Have you been to the mall lately? If not, you might be surprised to find some familiar faces missing on your next visit. A number of pretty big national and regoinal retailers have gone under in just the past few months.
Linens n Things filed Chapter 11 earlier this year, leaving consumers holding the bag on $42 million in unredeemed gift cards. Did you know that retail gift cards often become worthless in a bankruptcy, by the way? Might be a good reason to just give cold hard cash to that hard to buy for loved one next time around.
Then there was Sharper Image-- it wasn't too long ago that a weary shopper could rest her bones in a massage recliner at a Sharper Image in just about any major mall from coast to coast, but within weeks the last of the fire sales will be over and Sharper Image will be no more: gone, Chapter 11 bankruptcy. Even the old Sharper Image mail order business is shuttered.
California-based department store Mervyn's filed Chapter 11 bankruptcy last week covering the chain's 177 locations. You can still buy a gift card at their website... consider it likely a donation to Mervyn's creditors if you do so, however. Founder Mervin Morris, still alive at 88, said simply "today is a very sad day for me."
Shoe Pavilion went Chapter 11 a couple days ago, and is planning to close 71 of 117 stores. 150 million dollars in shoe sales per year, but it just wasn't enough to quite cover the bills, and then the credit markets tightened up at the same time that the high gas prices hit the consumer. You used to be able to buy it under ticker symbol SHOE on the stock market, but no longer-- it trades on the "pink sheets" now, a market wasteland where publicly traded companies go to die after being banned from the stock exchanges. Shoe Pavilion trades at four cents per share, but you might just as well toss those four pennies in the fountain at your disturbingly deserted local mall.
Disturbingly deserted, indeed-- by retail outlets, not just shoppers. Retail space is being abandoned at the highest pace ever since analysts began tracking the statistic 28 years ago. Big malls already have as much empty space as they have had since 2002, and smaller malls are seeing vacancy rates they have not seen since 1995. And it seems likely that shopping centers will gain many more empty storefronts in the coming months, as even surviving retailers slash unprofitable stores and cut back on new locations. For just one example, the once mighty Starbucks announced today that it failed to turn a profit in it's last quarter for the first time ever, and so it's closing 600 money-losing shops and scaling back plans to open new ones. Familiar mall outlets planning mass store closures include Foot Locker (planning to close 140 stores), Lane Bryant/Fashion Bug (150), Ann Taylor(117), and Zales Jewelers(100), just to name a few.

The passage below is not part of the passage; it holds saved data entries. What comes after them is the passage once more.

(** * xmlsec: the <dsig:KeyInfo/> processor (src/keyinfo.c)

    A shallow embedding of keyinfo.c and the properties of its
    specification that were checked against it.

    Embedded functions: [xmlSecKeyInfoNodeRead], [xmlSecKeyInfoNodeWrite],
    [xmlSecKeyInfoCtxCreate], [xmlSecKeyInfoCtxInitialize],
    [xmlSecKeyInfoCtxFinalize], [xmlSecKeyInfoCtxReset],
    [xmlSecKeyInfoCtxCreateEncCtx], [xmlSecKeyInfoCtxCopyUserPref],
    [xmlSecKeyInfoCtxDebugDump], [xmlSecKeyInfoCtxDebugXmlDump], the
    seven klass tables, and the handlers [xmlSecKeyDataNameXmlRead/Write],
    [xmlSecKeyDataValueXmlRead/Write],
    [xmlSecKeyDataRetrievalMethodXmlRead/Write]
    with [xmlSecKeyDataRetrievalMethodReadXmlResult],
    [xmlSecKeyDataKeyInfoReferenceXmlRead/Write] with
    [xmlSecKeyDataKeyInfoReferenceReadXmlResult],
    [xmlSecKeyDataEncryptedKeyXmlRead/Write],
    [xmlSecKeyDataDerivedKeyXmlRead/Write]
    and [xmlSecKeyDataAgreementMethodXmlRead/Write].  Not embedded:
    [xmlSecKeyInfoCtxDestroy], which leaves nothing behind, and the seven
    [...GetKlass] accessors, for which the klass ids stand.

    Conventions.
    - A C function that works on [*key] and [*keyInfoCtx] and returns an
      [int] becomes a function returning the triple (status, key, context); a
      write handler, which works on the node instead of the key, returns
      (status, node, context).
    - [int] and [unsigned int] are [Z]; the recursion counters are only
      incremented under the guard [cur < max], so they cannot wrap around.
    - A pointer that may be [NULL] is an [option]; an assertion
      [xmlSecAssert2(p, -1)] on a value that can be wrong in the model (the
      handler id, the mode, [node->doc]) is the test it stands for.
    - A cursor [cur] over sibling nodes is the list of the siblings from
      [cur] on ([nil] is [NULL], the tail is [cur->next]).
    - The collaborators that live in other files of the library (key-data
      registry and method dispatch, keys manager, XML tree helpers and
      parser, transform engine, pointer lists, encryption engine) are the
      methods of the type classes of the part "Collaborators": the theorems
      hold for all their implementations.  What they report to the error
      sink of the library is not part of the state: a failure is the
      negative status.
    - The default build is modelled (neither [XMLSEC_NO_XMLENC] nor
      [XMLSEC_NO_X509] is defined). *)

From Stdlib Require Import ZArith List String Bool Lia DecimalString.
From Stdlib.Strings Require Import Byte.
Import ListNotations.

The rate of store closings might be picking up. Huge retailers like Circuit City are speculated to be nearing bankruptcy, and there's been rumblings that even the once bulletproof Target is seeing its prospects weaken markedly of late. Perhaps most notably, stock guru Jim Cramer recently called Target "roadkill".
Retailers sometimes get a bad rap from those who focus on the excesses of consumerism in the United States, and I'm sure some people won't be able to muster many tears over the hard times of big corporate retailers, but retail trade is a large part of the economy, and the implications of a sick retail sector will have implications beyond the mall. Retailers employ over 11% of the workforce, and when stores close, workers lose their jobs. Roughly 100,000 retail jobs disappeared from the economy last quarter. Other side effects of a retail depression are more insidious: slower retail sales means lower sales tax receipts for state and local government, while lower profits for retailers means less state and federal corporate income tax is paid. And high vacancy rates at local malls may cause entire malls to close up, leaving empty eyesores hulking over weed infested asphalt, serving only to exacerbate the problem of declining residential property values in nearby neighborhoods.
Until our underlying economy begins to improve organically, you can stick a fork in retail. They can send out stimulus checks till the cows come home and it's not going to save a lot of these retailers some serious pain.